WHAT TO DO:
Reproduce every line of the listing exactly.

Top of INPUT DATA

(* ===== verification/Vsffat.v ===== *)
(** * Vsffat: names and directory entries of FAT volumes (vsffat.c)

    [vsffat_is_LFN] says which names need entries for a long name;
    [vsffat_parse_dentry_fat] takes the next file from a buffer of directory
    entries.  The parser writes the name into a buffer of its caller, and the
    callers give it the start of the buffer it reads: the model has one memory
    and addresses, so that such a name overwrites entries as it does in the
    code.  [char] is unsigned, as it is on the processors of the library. *)

From S2P Require Import Prelude Endian Vsfile.

(** ** Names *)

(** [name] is not NULL: the loop reads it. *)
Definition vsffat_is_LFN (name : list Z) : option bool :=
  ext ← vsfile_getfileext name;
  let ext_len := strlen ext in
  let name_len := u32 (strlen name - (ext_len + 1)) in
  if (8 <? name_len) || (3 <? ext_len) then Some true
  else
    let has_lower := existsb islower name in
    let has_upper := existsb isupper name in
    Some (has_lower && has_upper).

(** ** Directory entries *)

Definition FATFS_FILEATTR_LONGNAME : Z :=
  Z.lor (Z.lor (Z.lor VSFILE_ATTR_READONLY VSFILE_ATTR_HIDDEN) VSFILE_ATTR_SYSTEM)
    VSFILE_ATTR_VOLUMID.

Record vsffat_dentry_parser_t := { entry : Z; entry_num : Z; lfn : Z; filename : Z }.

(** One of the three loops that copy the characters of a long name: [n] of them
    from [buf] to [ptr], until one is 0; whether one was, and the next [ptr]. *)
Fixpoint lfn_copy (n : nat) (buf ptr : Z) (m : list Z) : option (bool * Z * list Z) :=
  match n with
  | O => Some (false, ptr, m)
  | S n =>
    b0 ← getb m buf;
    nul ← (if b0 =? 0 then b1 ← getb m (buf + 1); Some (b1 =? 0) else Some false);
    if (nul : bool) then Some (true, ptr, m)
    else m ← setb m ptr b0; lfn_copy n (buf + 2) (ptr + 1) m
  end.

(** An entry of a long name at [e]: its index and the memory. *)
Definition lfn_entry (e fn : Z) (m : list Z) : option (Z * list Z) :=
  index ← getb m e;
  let pos := u8 ((Z.land index 0x0F - 1) * 13) in
  '(nul, ptr, m) ← lfn_copy 5 (e + 1) (fn + pos) m;
  '(nul, ptr, m) ← (if (nul : bool) then Some (true, ptr, m) else lfn_copy 6 (e + 14) ptr m);
  '(nul, ptr, m) ← (if (nul : bool) then Some (true, ptr, m) else lfn_copy 2 (e + 28) ptr m);
  m ← (if Z.land index 0xF0 =? 0x40 then setb m ptr 0 else Some m);
  Some (index, m).

(** One of the two loops of a short name: at most [n] characters from [src], to
    the first blank; the next [ptr]. *)
Fixpoint sfn_copy (n : nat) (lower : bool) (src ptr : Z) (m : list Z) : option (Z * list Z) :=
  match n with
  | O => Some (ptr, m)
  | S n =>
    c ← getb m src;
    if c =? 32 then Some (ptr, m)
    else
      m ← setb m ptr (if lower then tolower c else c);
      sfn_copy n lower (src + 1) (ptr + 1) m
  end.

Definition sfn_entry (e fn : Z) (m : list Z) : option (list Z) :=
  lcase ← getb m (e + 12);
  '(ptr, m) ← sfn_copy 8 (has lcase 0x08) e fn m;
  ext0 ← getb m (e + 8);
  '(ptr, m) ← (if ext0 =? 32 then Some (ptr, m)
    else
      m ← setb m ptr 46;
      lcase ← getb m (e + 12);
      sfn_copy 3 (has lcase 0x10) (e + 8) (ptr + 1) m);
  setb m ptr 0.

Fixpoint parse_dentry_loop (fuel : nat) (p : vsffat_dentry_parser_t) (m : list Z)
    : option (bool * vsffat_dentry_parser_t * list Z) :=
  match fuel with
  | O => None
  | S fuel =>
    let at_ e l := {| entry := e; entry_num := u16 (entry_num p - 1); lfn := l;
      filename := filename p |} in
    if entry_num p =? 0 then Some (false, at_ (entry p) (lfn p), m)
    else
      let e := entry p in
      c ← getb m e;
      if c =? 0 then Some (false, at_ e (lfn p), m)
      else if negb (c =? 0xE5) then
        attr ← getb m (e + 11);
        if attr =? FATFS_FILEATTR_LONGNAME then
          '(index, m) ← lfn_entry e (filename p) m;
          parse_dentry_loop fuel (at_ (e + 32) (Z.land index 0x0F)) m
        else if negb (attr =? VSFILE_ATTR_VOLUMID) then
          if lfn p =? 1 then Some (true, at_ e 0, m)
          else m ← sfn_entry e (filename p) m; Some (true, at_ e 0, m)
        else parse_dentry_loop fuel (at_ (e + 32) (lfn p)) m
      else parse_dentry_loop fuel (at_ (e + 32) (if 0 <? lfn p then 0 else lfn p)) m
  end.

(** Whether a file was found; then [entry] is its short entry. *)
Definition vsffat_parse_dentry_fat (p : vsffat_dentry_parser_t) (m : list Z) :=
  parse_dentry_loop (S (Z.to_nat (entry_num p))) p m.

(** "A~1" ... a name of two entries. *)
Example is_LFN_examples :
  vsffat_is_LFN [97; 46; 98] = Some false ∧ vsffat_is_LFN [65; 98; 46; 99] = Some true ∧
  vsffat_is_LFN [46] = Some false ∧ vsffat_is_LFN [46; 46] = Some false.
Proof. by vm_compute. Qed.

(** A name without a dot is taken for its own extension, and so for a long
    name. *)
Example no_extension_is_long_wrong : vsffat_is_LFN [68; 79; 67] = Some true.
Proof. by vm_compute. Qed.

Bottom of INPUT DATA

ANSWER SECTION:
(* ===== verification/Vsffat.v ===== *)
(** * Vsffat: names and directory entries of FAT volumes (vsffat.c)

    [vsffat_is_LFN] says which names need entries for a long name;
    [vsffat_parse_dentry_fat] takes the next file from a buffer of directory
    entries.  The parser writes the name into a buffer of its caller, and the
    callers give it the start of the buffer it reads: the model has one memory
    and addresses, so that such a name overwrites entries as it does in the
    code.  [char] is unsigned, as it is on the processors of the library. *)

From S2P Require Import Prelude Endian Vsfile.

(** ** Names *)

(** [name] is not NULL: the loop reads it. *)
Definition vsffat_is_LFN (name : list Z) : option bool :=
  ext ← vsfile_getfileext name;
  let ext_len := strlen ext in
  let name_len := u32 (strlen name - (ext_len + 1)) in
  if (8 <? name_len) || (3 <? ext_len) then Some true
  else
    let has_lower := existsb islower name in
    let has_upper := existsb isupper name in
    Some (has_lower && has_upper).

(** ** Directory entries *)

Definition FATFS_FILEATTR_LONGNAME : Z :=
  Z.lor (Z.lor (Z.lor VSFILE_ATTR_READONLY VSFILE_ATTR_HIDDEN) VSFILE_ATTR_SYSTEM)
    VSFILE_ATTR_VOLUMID.

Record vsffat_dentry_parser_t := { entry : Z; entry_num : Z; lfn : Z; filename : Z }.

(** One of the three loops that copy the characters of a long name: [n] of them
    from [buf] to [ptr], until one is 0; whether one was, and the next [ptr]. *)
Fixpoint lfn_copy (n : nat) (buf ptr : Z) (m : list Z) : option (bool * Z * list Z) :=
  match n with
  | O => Some (false, ptr, m)
  | S n =>
    b0 ← getb m buf;
    nul ← (if b0 =? 0 then b1 ← getb m (buf + 1); Some (b1 =? 0) else Some false);
    if (nul : bool) then Some (true, ptr, m)
    else m ← setb m ptr b0; lfn_copy n (buf + 2) (ptr + 1) m
  end.

(** An entry of a long name at [e]: its index and the memory. *)
Definition lfn_entry (e fn : Z) (m : list Z) : option (Z * list Z) :=
  index ← getb m e;
  let pos := u8 ((Z.land index 0x0F - 1) * 13) in
  '(nul, ptr, m) ← lfn_copy 5 (e + 1) (fn + pos) m;
  '(nul, ptr, m) ← (if (nul : bool) then Some (true, ptr, m) else lfn_copy 6 (e + 14) ptr m);
  '(nul, ptr, m) ← (if (nul : bool) then Some (true, ptr, m) else lfn_copy 2 (e + 28) ptr m);
  m ← (if Z.land index 0xF0 =? 0x40 then setb m ptr 0 else Some m);
  Some (index, m).

(** One of the two loops of a short name: at most [n] characters from [src], to
    the first blank; the next [ptr]. *)
Fixpoint sfn_copy (n : nat) (lower : bool) (src ptr : Z) (m : list Z) : option (Z * list Z) :=
  match n with
  | O => Some (ptr, m)
  | S n =>
    c ← getb m src;
    if c =? 32 then Some (ptr, m)
    else
      m ← setb m ptr (if lower then tolower c else c);
      sfn_copy n lower (src + 1) (ptr + 1) m
  end.

Definition sfn_entry (e fn : Z) (m : list Z) : option (list Z) :=
  lcase ← getb m (e + 12);
  '(ptr, m) ← sfn_copy 8 (has lcase 0x08) e fn m;
  ext0 ← getb m (e + 8);
  '(ptr, m) ← (if ext0 =? 32 then Some (ptr, m)
    else
      m ← setb m ptr 46;
      lcase ← getb m (e + 12);
      sfn_copy 3 (has lcase 0x10) (e + 8) (ptr + 1) m);
  setb m ptr 0.

Fixpoint parse_dentry_loop (fuel : nat) (p : vsffat_dentry_parser_t) (m : list Z)
    : option (bool * vsffat_dentry_parser_t * list Z) :=
  match fuel with
  | O => None
  | S fuel =>
    let at_ e l := {| entry := e; entry_num := u16 (entry_num p - 1); lfn := l;
      filename := filename p |} in
    if entry_num p =? 0 then Some (false, at_ (entry p) (lfn p), m)
    else
      let e := entry p in
      c ← getb m e;
      if c =? 0 then Some (false, at_ e (lfn p), m)
      else if negb (c =? 0xE5) then
        attr ← getb m (e + 11);
        if attr =? FATFS_FILEATTR_LONGNAME then
          '(index, m) ← lfn_entry e (filename p) m;
          parse_dentry_loop fuel (at_ (e + 32) (Z.land index 0x0F)) m
        else if negb (attr =? VSFILE_ATTR_VOLUMID) then
          if lfn p =? 1 then Some (true, at_ e 0, m)
          else m ← sfn_entry e (filename p) m; Some (true, at_ e 0, m)
        else parse_dentry_loop fuel (at_ (e + 32) (lfn p)) m
      else parse_dentry_loop fuel (at_ (e + 32) (if 0 <? lfn p then 0 else lfn p)) m
  end.

(** Whether a file was found; then [entry] is its short entry. *)
Definition vsffat_parse_dentry_fat (p : vsffat_dentry_parser_t) (m : list Z) :=
  parse_dentry_loop (S (Z.to_nat (entry_num p))) p m.

(** "A~1" ... a name of two entries. *)
Example is_LFN_examples :
  vsffat_is_LFN [97; 46; 98] = Some false ∧ vsffat_is_LFN [65; 98; 46; 99] = Some true ∧
  vsffat_is_LFN [46] = Some false ∧ vsffat_is_LFN [46; 46] = Some false.
Proof. by vm_compute. Qed.

(** A name without a dot is taken for its own extension, and so for a long
    name. *)
Example no_extension_is_long_wrong : vsffat_is_LFN [68; 79; 67] = Some true.
Proof. by vm_compute. Qed.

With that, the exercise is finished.